1.3.8 About Database Server Software

Oracle software is installed on the Exadata database servers.

Oracle Exadata System Software works seamlessly with Oracle Database. The software on the database servers includes:

  • Oracle Database instance, which contains the set of Oracle Database background processes that operate on the stored data and the shared allocated memory that those processes use to do their work. The database server software also includes utilities for administration, performance management, and support of the database.

  • Oracle Automatic Storage Management (Oracle ASM), is a clustered file system and volume manager which provides storage management optimized for the database and Oracle Exadata Storage Servers. Oracle ASM is part of Oracle Grid Infrastructure. The Oracle Grid Infrastructure software provides the essential functions to maintain cluster coherence for all the Exadata servers. The Oracle Grid Infrastructure software also monitors the health and liveness of both database and storage servers, providing database high availability in case of planned and unplanned storage outages.

    The Oracle ASM instance handles placement of data files on disks, operating as a metadata manager. The Oracle ASM instance is primarily active during file creation and extension, or during disk rebalancing following a configuration change. Run-time I/O operations are sent directly from the database to storage cells without passing through an Oracle ASM instance.

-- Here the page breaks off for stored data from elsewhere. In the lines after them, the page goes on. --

(* ===== verification/JsonText.v ===== *)
(** What the JSON printer writes is text that UTF-8 carries without loss. *)
From S2P Require Import Prelude Text Numeral Json JsonFacts Encoding.

Lemma well_formed_app s t : well_formed s = true -> well_formed t = true -> well_formed (s ++ t) = true.
Proof.
  intros Hs Ht. induction s as [s IH] using (induction_ltof1 _ (@length Z)); unfold ltof in IH.
  destruct s as [|u s]; [done|]. cbn [app well_formed] in *. destruct (is_high u).
  - destruct s as [|v s]; [done|]. apply andb_true_iff in Hs as [Hv Hs]. cbn [app]. rewrite Hv. cbn.
    apply IH; [cbn; lia|done].
  - apply andb_true_iff in Hs as [Hv Hs]. rewrite Hv. cbn. apply IH; [cbn; lia|done].
Qed.

Lemma well_formed_join sep l : well_formed sep = true -> Forall (fun s => well_formed s = true) l ->
  well_formed (join sep l) = true.
Proof.
  intros Hs. induction 1 as [|s l Hx Hl IH]; [done|]. destruct l as [|t l]; [done|].
  rewrite join_cons by done. by repeat apply well_formed_app.
Qed.

Lemma hex_digit_ascii d : 0 <= d < 16 -> ascii_ok (hex_digit d).
Proof. intros Hd. unfold hex_digit, ascii_ok. zcases. Qed.

Lemma unicode_escape_ascii u : ascii (unicode_escape u).
Proof.
  unfold unicode_escape, hex4.
  repeat (constructor; [first [unfold_ok; lia | apply hex_digit_ascii, Z.mod_pos_bound; lia]|]). constructor.
Qed.

(** A unit is printed as ASCII, or as itself: a plain unit or half of a pair. *)
Lemma quote_unit_cases p u n : ascii (quote_unit p u n) \/
  (quote_unit p u n = [u] /\
   (is_high u = false /\ is_low u = false \/
    is_high u = true /\ (exists v, n = Some v /\ is_low v = true) \/
    is_low u = true /\ exists v, p = Some v /\ is_high v = true)).
Proof.
  unfold quote_unit.
  repeat match goal with |- context [if ?x =? ?c then _ else _] =>
    destruct (x =? c); [left; decide_forall|] end.
  destruct (u <? 32); [left; apply unicode_escape_ascii|].
  destruct (is_high u) eqn:Eh; [|destruct (is_low u) eqn:El].
  - destruct n as [v|]; [|left; apply unicode_escape_ascii].
    destruct (is_low v) eqn:E; [|left; apply unicode_escape_ascii]. right. eauto 10.
  - destruct p as [v|]; [|left; apply unicode_escape_ascii].
    destruct (is_high v) eqn:E; [|left; apply unicode_escape_ascii]. right. eauto 10.
  - right. auto.
Qed.

Lemma low_not_high u : is_low u = true -> is_high u = false.
Proof. unfold is_low, is_high. intros H. bool_prop. zcases. Qed.

Lemma low_after_high u v n : is_high u = true -> is_low v = true -> quote_unit (Some u) v n = [v].
Proof.
  intros Hu Hv. unfold quote_unit. rewrite (low_not_high v Hv), Hv, Hu.
  unfold is_low in Hv. bool_prop. zcases.
Qed.

Lemma quote_units_well_formed s : forall p,
  ~ (exists u v, p = Some u /\ is_high u = true /\ head s = Some v /\ is_low v = true) ->
  well_formed (quote_units p s) = true.
Proof.
  induction s as [s IH] using (induction_ltof1 _ (@length Z)); unfold ltof in IH.
  intros p Hp. destruct s as [|u s]; [done|]. cbn [quote_units].
  destruct (is_high u && match head s with Some v => is_low v | None => false end) eqn:Hn.
  - apply andb_true_iff in Hn as [Hu Hv]. destruct s as [|v s]; [done|]. cbn [head] in Hv. cbn [quote_units head]. rewrite (low_after_high u v) by done.
    destruct (quote_unit_cases p u (Some v)) as [Ha|[-> _]].
    + apply well_formed_app; [by apply ascii_well_formed|].
      exfalso. revert Ha. unfold quote_unit. rewrite Hu, Hv. unfold is_high in Hu. bool_prop.
      zcases. intros Ha. apply Forall_cons in Ha as [Ha _]. unfold_ok. lia.
    + cbn [app well_formed]. rewrite Hu, Hv. cbn. apply IH; [cbn; lia|].
      intros (u' & w & [= <-] & Hh & _). by rewrite (low_not_high v Hv) in Hh.
  - assert (Hn' : forall v, is_high u = true -> head s = Some v -> is_low v = true -> False)
      by (intros v Hh Hv Hl; by rewrite Hh, Hv, Hl in Hn).
    apply well_formed_app.
    + destruct (quote_unit_cases p u (head s)) as [Ha|[-> [[Hh Hl]|[[Hh (v & Hv & Hl)]|[Hl (v & -> & Hv)]]]]].
      * by apply ascii_well_formed.
      * cbn. by rewrite Hh, Hl.
      * exfalso. eauto.
      * exfalso. apply Hp. exists v, u. done.
    + apply IH; [cbn; lia|]. intros (u' & v & [= <-] & Hh & Hv & Hl). eauto.
Qed.

Lemma quote_units_units s : forall p, units_ok s -> units_ok (quote_units p s).
Proof.
  induction s as [|u s IH]; intros p Hs; [constructor|]. apply Forall_cons in Hs as [Hu Hs].
  cbn [quote_units]. apply Forall_app. split; [|by apply IH].
  destruct (quote_unit_cases p u (head s)) as [Ha|[-> _]]; [by apply ascii_units|by constructor].
Qed.

(** Text that is fit for UTF-8, at any place of a document. *)
Definition fit (s : jsstr) : Prop := units_ok s /\ well_formed s = true.

Lemma fit_ascii s : ascii s -> fit s.
Proof. intros H. split; [by apply ascii_units|by apply ascii_well_formed]. Qed.

Lemma fit_app s t : fit s -> fit t -> fit (s ++ t).
Proof. intros [H1 H2] [H3 H4]. split; [by apply Forall_app|by apply well_formed_app]. Qed.

Lemma fit_join sep l : fit sep -> Forall fit l -> fit (join sep l).
Proof.
  intros Hs. induction 1 as [|s l Hx Hl IH]; [by apply fit_ascii|]. destruct l as [|t l]; [done|].
  rewrite join_cons by done. by repeat apply fit_app.
Qed.

Lemma fit_quote s : units_ok s -> fit (quote s).
Proof.
  intros Hs. unfold quote. change (c_quote :: quote_units None s ++ [c_quote])
    with ([c_quote] ++ quote_units None s ++ [c_quote]).
  apply fit_app; [apply fit_ascii; decide_forall|]. apply fit_app; [|apply fit_ascii; decide_forall].
  split; [by apply quote_units_units|]. apply quote_units_well_formed. by intros (? & ? & ? & _).
Qed.

Lemma fit_layout opn cls gap ind parts : ascii [opn; cls] -> ascii gap -> ascii ind -> Forall fit parts ->
  fit (layout opn cls gap ind parts).
Proof.
  intros Hb Hg Hi Hp. apply Forall_cons in Hb as [Ho Hc]. apply Forall_cons in Hc as [Hc _].
  assert (Hs : forall w, ascii w -> fit (join (c_comma :: w) parts)).
  { intros w Hw. apply fit_join; [|done]. apply fit_ascii. constructor; [unfold_ok; lia|done]. }
  assert (Hn : ascii [c_lf]) by decide_forall.
  unfold layout. assert (H1 : forall c, ascii_ok c -> ascii [c]) by (intros; constructor; [done|constructor]).
  destruct parts as [|p parts]; [apply fit_ascii; constructor; [done|by apply H1]|].
  destruct gap as [|g gap].
  - change (opn :: join [c_comma] (p :: parts) ++ [cls]) with ([opn] ++ join [c_comma] (p :: parts) ++ [cls]).
    apply fit_app; [by apply fit_ascii, H1|]. apply fit_app; [apply (Hs []); constructor|].
    by apply fit_ascii, H1.
  - set (ind' := ind ++ g :: gap). set (parts' := p :: parts) in *.
    replace (opn :: c_lf :: ind' ++ join (c_comma :: c_lf :: ind') parts' ++ c_lf :: ind ++ [cls])
      with ((opn :: c_lf :: ind') ++ join (c_comma :: c_lf :: ind') parts' ++ (c_lf :: ind ++ [cls])) by done.
    assert (Hi' : ascii ind') by (by apply Forall_app).
    apply fit_app; [apply fit_ascii; constructor; [done|]; constructor; [unfold_ok; lia|done]|].
    apply fit_app; [apply Hs; constructor; [unfold_ok; lia|done]|]. apply fit_ascii.
    constructor; [unfold_ok; lia|]. apply Forall_app. split; [done|by apply H1].
Qed.

Lemma num_to_string_ascii n : num_ok n -> ascii (num_to_string n).
Proof.
  destruct n as [z| | |]; try done. cbn [num_ok]. intros Hz. cbn [num_to_string].
  rewrite (proj2 (Z.ltb_lt _ _) Hz). unfold with_sign.
  pose proof (dec_ascii (Z.abs z) (Z.abs_nonneg z)). destruct (z <? 0); [|done].
  constructor; [unfold_ok; lia|done].
Qed.

Lemma fit_stringify gap v : ascii gap -> forall ind, ascii ind -> json_ok v -> fit (stringify_at gap ind v).
Proof.
  intros Hg. induction v as [|b|n|s|l IH|o IH] using json_ind; intros ind Hi Hv.
  - apply fit_ascii. decide_forall.
  - destruct b; apply fit_ascii; decide_forall.
  - apply fit_ascii. pose proof (num_to_string_ascii n Hv). by destruct n.
  - by apply fit_quote.
  - apply json_ok_arr in Hv. cbn [stringify_at]. apply fit_layout; [decide_forall|done|done|].
    apply Forall_map. rewrite Forall_forall in *. intros w Hw.
    apply IH; [done|by apply Forall_app|by apply Hv].
  - apply json_ok_obj in Hv as [_ Hv]. cbn [stringify_at]. apply fit_layout; [decide_forall|done|done|].
    apply Forall_map. rewrite Forall_forall in *. intros [k w] Hw. destruct (Hv _ Hw) as [Hk Hok].
    apply fit_app; [by apply fit_quote|]. apply fit_app; [|apply (IH _ Hw); [by apply Forall_app|done]].
    apply fit_ascii. destruct gap; decide_forall.
Qed.

(** A printed value passes through UTF-8 unchanged. *)
Lemma stringify_at_text_ok gap v : ascii gap -> json_ok v -> text_ok (stringify_at gap [] v).
Proof.
  intros Hg Hv. destruct (fit_stringify gap v Hg [] (Forall_nil_2 _) Hv) as [Hu Hw].
  split_and!; [done|done|].
  destruct v as [|[]|n|s|l|o]; try done.
  - cbn [stringify_at]. pose proof (num_to_string_ascii n Hv) as Ha. destruct n; try done.
    destruct Ha as [|u t Hd _]; [done|]. intros [= ->]. unfold_ok. lia.
  - cbn [stringify_at]. unfold layout. destruct (map _ l); [done|]. by destruct gap.
  - cbn [stringify_at]. unfold layout. destruct (map _ o); [done|]. by destruct gap.
Qed.

Lemma stringify_text_ok v : json_ok v -> text_ok (stringify v).
Proof. apply stringify_at_text_ok. constructor. Qed.

Lemma stringify2_text_ok v : json_ok v -> text_ok (stringify2 v).
Proof. apply stringify_at_text_ok. decide_forall. Qed.
Lemma b32_loop_bytes s bits value out b : bytes_ok out ->
  b32_loop s bits value out = Some b -> bytes_ok b.
Proof.
  revert bits value out. induction s as [|u s IH]; intros bits value out Ho; cbn; [by intros [= <-]|].
  destruct (b32_index u) as [i|]; [|done]. destruct (8 <=? bits + 5); [|by apply IH].
  apply IH. apply Forall_app. split; [done|]. constructor; [apply js_and_byte|constructor].
Qed.

Lemma in_range_bounds lo hi d v : lo <= d <= hi -> lo <= in_range lo hi d v <= hi.
Proof. intros Hd. unfold in_range. destruct v as [z|]; [|done]. case_match; bool_prop; lia. Qed.

Section Parse.
Context `{Unicode} `{WebCrypto} `{UrlParser} {St : Type}.

Lemma base32Decode_bytes s b : base32Decode s = Some b -> bytes_ok b.
Proof. unfold base32Decode. case_match; [done|]. by apply b32_loop_bytes. Qed.

Lemma parseTotpSecret_ranges s cfg : parseTotpSecret s = Some cfg ->
  bytes_ok (secret cfg) /\ 6 <= digits cfg <= 10 /\ 1 <= period cfg <= 300.
Proof.
  unfold parseTotpSecret. destruct (trim s) as [|u raw]; [done|].
  destruct (str_eqb _ _).
  - intros (r & _ & (b & Hb & [= <-])%bind_Some)%bind_Some. cbn.
    split; [by apply base32Decode_bytes in Hb|]. split; apply in_range_bounds; lia.
  - intros (b & Hb & [= <-])%bind_Some. cbn. split; [by apply base32Decode_bytes in Hb|]. lia.
Qed.

Lemma code_format cfg c : totp_ok cfg ->
  let code := pad_start (Z.to_nat (digits cfg)) c_0 (dec (hotp_value cfg c)) in
  Z.of_nat (length code) = digits cfg /\ digits_ok code /\ horner 0 code = hotp_value cfg c.
Proof.
  intros Hok. pose proof (hotp_value_range cfg c Hok) as Hr. destruct Hok as (_ & _ & Hd & _).
  destruct (dec_spec (hotp_value cfg c)) as (Hdig & Hh & _); [lia|]. cbv zeta. split_and!.
  - rewrite pad_start_length; [lia|]. apply dec_length; [lia|]. by rewrite Z2Nat.id by lia.
  - apply Forall_app. split; [|done]. by apply Forall_replicate.
  - unfold pad_start. by rewrite horner_zeros.
Qed.

Lemma totp_step_window cfg t t' : totp_ok cfg -> 0 <= t ->
  let left := period cfg - Z.rem (t / 1000) (period cfg) in
  1000 * (t / 1000 + left - period cfg) <= t' < 1000 * (t / 1000 + left) ->
  totp_step cfg t' = totp_step cfg t.
Proof.
  intros (_ & _ & _ & Hp) Ht. cbv zeta. unfold totp_step.
  rewrite Z.rem_mod_nonneg by (try apply Z.div_pos; lia).
  rewrite <- !Z.div_div by lia. set (P := period cfg) in *. clearbody P.
  set (q := t / 1000) in *. pose proof (Z.div_mod q P ltac:(lia)) as E.
  pose proof (Z.mod_pos_bound q P ltac:(lia)). intros Hr.
  assert (P * (q / P) <= t' / 1000 < P * (q / P) + P) as Hq
    by (split; [apply Z.div_le_lower_bound|apply Z.div_lt_upper_bound]; lia).
  symmetry. apply (Z.div_unique (t' / 1000) P (q / P) (t' / 1000 - P * (q / P))); lia.
Qed.

Lemma totpCode_returns cfg t (s : St) : totp_ok cfg ->
  returns (totpCode cfg t) s
    (pad_start (Z.to_nat (digits cfg)) c_0 (dec (hotp_value cfg (totp_step cfg t))),
     period cfg - Z.rem (t / 1000) (period cfg)) s.
Proof. intros Hok. unfold returns, totpCode. run (hotp_returns cfg (totp_step cfg t) s Hok). done. Qed.

Lemma seconds_left cfg t : totp_ok cfg -> 0 <= t ->
  1 <= period cfg - Z.rem (t / 1000) (period cfg) <= period cfg.
Proof.
  intros (_ & _ & _ & Hp) Ht. rewrite Z.rem_mod_nonneg by (try apply Z.div_pos; lia).
  pose proof (Z.mod_pos_bound (t / 1000) (period cfg) ltac:(lia)). lia.
Qed.
End Parse.

(** ** Theorems *)
Section Theorems.
Context `{Unicode} `{WebCrypto} `{UrlParser} {St : Type}.

(** C35: on ASCII input, once case, white space, dashes and padding are dropped,
    the decoder is RFC 4648 base 32: every character contributes its five bits,
    the bits are cut into octets and the incomplete octet is dropped; a character
    outside the alphabet and an empty input give null. *)
Theorem base32_rfc4648 s (Hs : ascii s) :
  base32Decode s = match b32_clean s with
                   | [] => None
                   | c => b32_reference <$> mapM b32_index c
                   end.
Proof. rewrite (base32Decode_ascii s Hs). by destruct (b32_clean s). Qed.

(** Decoding undoes RFC 4648 encoding, with any amount of padding. *)
Theorem base32_roundtrip b n (Hb : bytes_ok b) (Hne : b <> []) :
  base32Decode (b32_encode b ++ replicate n c_eq) = Some b.
Proof.
  rewrite base32Decode_ascii
    by (apply Forall_app; split; [apply b32_encode_ascii|apply Forall_replicate; unfold_ok; lia]).
  assert (b32_clean (b32_encode b ++ replicate n c_eq) = b32_encode b) as ->.
  { rewrite <- (b32_clean_encode b) at 2. unfold b32_clean.
    rewrite map_app, List.filter_app. unfold strip_eq. f_equal. rewrite reverse_app.
    induction n as [|n IH]; [done|]. replace (S n) with (n + 1)%nat by lia.
    rewrite replicate_add, map_app, List.filter_app, reverse_app. exact IH. }
  pose proof (b32_encode_nonempty b Hne). destruct (b32_encode b) eqn:E; [done|].
  rewrite <- E. by apply b32_reference_encode.
Qed.

(** C34: a code is HOTP (RFC 4226): over the counter as eight big-endian bytes,
    the four bytes of the MAC at the offset its last nibble names, as a 31-bit
    integer, modulo 10^digits, in exactly [digits] decimal digits. *)
Theorem hotp_rfc4226 cfg c (s : St) (Hok : totp_ok cfg) (Hc : 0 <= c < 2 ^ 64) :
  exists msg code, (length msg = 8%nat /\ bytes_ok msg /\ be_value msg = c) /\
    returns (hotp cfg c) s code s /\
    Z.of_nat (length code) = digits cfg /\ digits_ok code /\
    let mac := hmac (algorithm cfg) (secret cfg) msg in
    let o := Z.to_nat (default 0 (last mac) mod 16) in
    horner 0 code = (be_value (take 4 (drop o mac)) mod 2 ^ 31) mod 10 ^ digits cfg.
Proof.
  exists (counter_message c), (pad_start (Z.to_nat (digits cfg)) c_0 (dec (hotp_value cfg c))).
  split; [by apply counter_message_value|]. split; [by apply hotp_returns|]. by apply code_format.
Qed.

(** The countdown tells the truth: the code shown at [t] is the code at every
    instant from the start of its period until [secondsLeft] seconds after the
    current second, when the counter advances by one. *)
Theorem totp_window cfg t (s : St) (Hok : totp_ok cfg) (Ht : 0 <= t) :
  exists code left, returns (totpCode cfg t) s (code, left) s /\ 1 <= left <= period cfg /\
    (forall t', 1000 * (t / 1000 + left - period cfg) <= t' < 1000 * (t / 1000 + left) ->
       exists left', returns (totpCode cfg t') s (code, left') s) /\
    totp_step cfg (1000 * (t / 1000 + left)) = totp_step cfg t + 1.
Proof.
  eexists _, _. split; [by apply totpCode_returns|]. pose proof (seconds_left cfg t Hok Ht) as Hl.
  split; [exact Hl|]. split.
  - intros t' Hr. eexists. rewrite <- (totp_step_window cfg t t' Hok Ht Hr). by apply totpCode_returns.
  - destruct Hok as (_ & _ & _ & Hp). unfold totp_step.
    rewrite Z.rem_mod_nonneg by (try apply Z.div_pos; lia).
    rewrite Z.div_mul_cancel_l, <- Z.div_div by lia. set (q := t / 1000).
    pose proof (Z.div_mod q (period cfg) ltac:(lia)) as E.
    replace (q + (period cfg - q mod period cfg)) with ((q / period cfg + 1) * period cfg) by lia.
    by rewrite Z.div_mul by lia.
Qed.

(** What a stored secret displays: nothing when it does not parse; a WebCrypto
    exception when it parses to no bytes at all; otherwise a numeric code of 6 to
    10 digits with a countdown inside a period of at most 300 seconds. *)
Theorem totpFromString_total stored now (s : St) (Hnow : 0 <= now) :
  match parseTotpSecret stored with
  | None => returns (totpFromString stored now) s None s
  | Some cfg =>
      if bool_decide (secret cfg = []) then throws (totpFromString stored now) s DataError s
      else exists code left, returns (totpFromString stored now) s (Some (code, left, period cfg)) s /\
        Z.of_nat (length code) = digits cfg /\ 6 <= digits cfg <= 10 /\ digits_ok code /\
        1 <= left <= period cfg /\ period cfg <= 300
  end.
Proof.
  unfold returns, throws, totpFromString. destruct (parseTotpSecret stored) as [cfg|] eqn:E; [|done].
  apply parseTotpSecret_ranges in E as (Hb & Hd & Hp).
  case_bool_decide as Hn.
  - unfold totpCode, hotp, mbind, M_bind. by rewrite bool_decide_eq_true_2.
  - assert (Hok : totp_ok cfg) by done. eexists _, _. split.
    { run (totpCode_returns cfg now s Hok). reflexivity. }
    destruct (code_format cfg (totp_step cfg now) Hok) as (Hl & Hc & _). cbn [fst snd].
    split; [exact Hl|]. split; [done|]. split; [exact Hc|]. split; [by apply seconds_left|lia].
Qed.

(** A one-letter secret is five bits, no whole byte: the parser calls it a
    usable secret, and generating its code is refused by WebCrypto. *)
Theorem totp_one_letter now (s : St) :
  parseTotpSecret (js "A") = Some {| secret := []; algorithm := SHA1; digits := 6; period := 30 |}
  /\ throws (totpFromString (js "A") now) s DataError s.
Proof.
  assert (E : parseTotpSecret (js "A") =
    Some {| secret := []; algorithm := SHA1; digits := 6; period := 30 |}).
  { change (parseTotpSecret (js "A")) with
      (b ← base32Decode (js "A"); Some {| secret := b; algorithm := SHA1; digits := 6; period := 30 |}).
    rewrite base32Decode_ascii by decide_forall. vm_compute. reflexivity. }
  split; [exact E|]. unfold throws, totpFromString. by rewrite E.
Qed.
End Theorems.

(** ** Concrete inputs *)

Definition no_urls : UrlParser := {| parse_url _ := None |}.
#[local] Existing Instances latin1_unicode model_crypto no_urls.
Definition rfc_secret : TotpConfig :=
  {| secret := js "12345678901234567890"; algorithm := SHA1; digits := 6; period := 30 |}.

(** The example of RFC 4226, section 5.4. *)
Example truncate_rfc_example :
  truncate_mac [31; 134; 152; 105; 14; 2; 202; 22; 97; 133; 80; 239; 127; 25; 218; 142; 148; 91; 85; 90]
  mod 10 ^ 6 = 872921.
Proof. vm_compute. reflexivity. Qed.

Lemma rfc_secret_ok : totp_ok rfc_secret.
Proof. split_and!; [decide_forall|done|cbn; lia..]. Qed.

Lemma base32_rfc4648_witness :
  base32Decode (js "jbsw y3dp-EH==") = Some (js "Hello!").
Proof.
  rewrite base32_rfc4648 by decide_forall. vm_compute. reflexivity.
Defined.

Lemma base32_roundtrip_witness :
  base32Decode (js "JBSWY3DPEE======") = Some (js "Hello!").
Proof.
  refine (base32_roundtrip (js "Hello!") 6 _ _); [decide_forall|done].
Defined.

Lemma hotp_rfc4226_witness :
  exists msg code, (length msg = 8%nat /\ bytes_ok msg /\ be_value msg = 1) /\
    returns (hotp rfc_secret 1) tt code tt /\
    Z.of_nat (length code) = 6 /\ digits_ok code /\
    let mac := hmac SHA1 (js "12345678901234567890") msg in
    let o := Z.to_nat (default 0 (last mac) mod 16) in
    horner 0 code = (be_value (take 4 (drop o mac)) mod 2 ^ 31) mod 10 ^ 6.
Proof. apply (hotp_rfc4226 rfc_secret 1 tt rfc_secret_ok). lia. Defined.

Lemma totp_window_witness :
  exists code left, returns (totpCode rfc_secret 59000) tt (code, left) tt /\
    1 <= left <= 30 /\
    (forall t', 1000 * (59 + left - 30) <= t' < 1000 * (59 + left) ->
       exists left', returns (totpCode rfc_secret t') tt (code, left') tt) /\
    totp_step rfc_secret (1000 * (59 + left)) = 2.
Proof. apply (totp_window rfc_secret 59000 tt rfc_secret_ok). lia. Defined.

  • The Oracle Database Resource Manager, which ensures that I/O resources are properly allocated within a database.

  • The iDB protocol is used by the database instance to communicate with cells, and is implemented in an Oracle-supplied library statically linked with the database server.

1.3.9 About Oracle Enterprise Manager for Oracle Exadata Database Machine

Oracle Enterprise Manager provides a complete target that enables you to monitor Oracle Exadata Database Machine, including configuration and performance, in a graphical user interface (GUI).

The following figure shows the Exadata Storage Server Grid home page. Viewing this page, you can quickly see the health of the storage servers, key storage performance characteristics, and resource utilization of storage by individual databases.

Figure 1-5 Exadata Storage Server Grid home page in Oracle Enterprise Manager

Description of Figure 1-5 follows
Description of "Figure 1-5 Exadata Storage Server Grid home page in Oracle Enterprise Manager"

In addition to reports, Oracle Enterprise Manager enables you to set metric thresholds for alerts and monitor metric values to determine the health of your Exadata systems.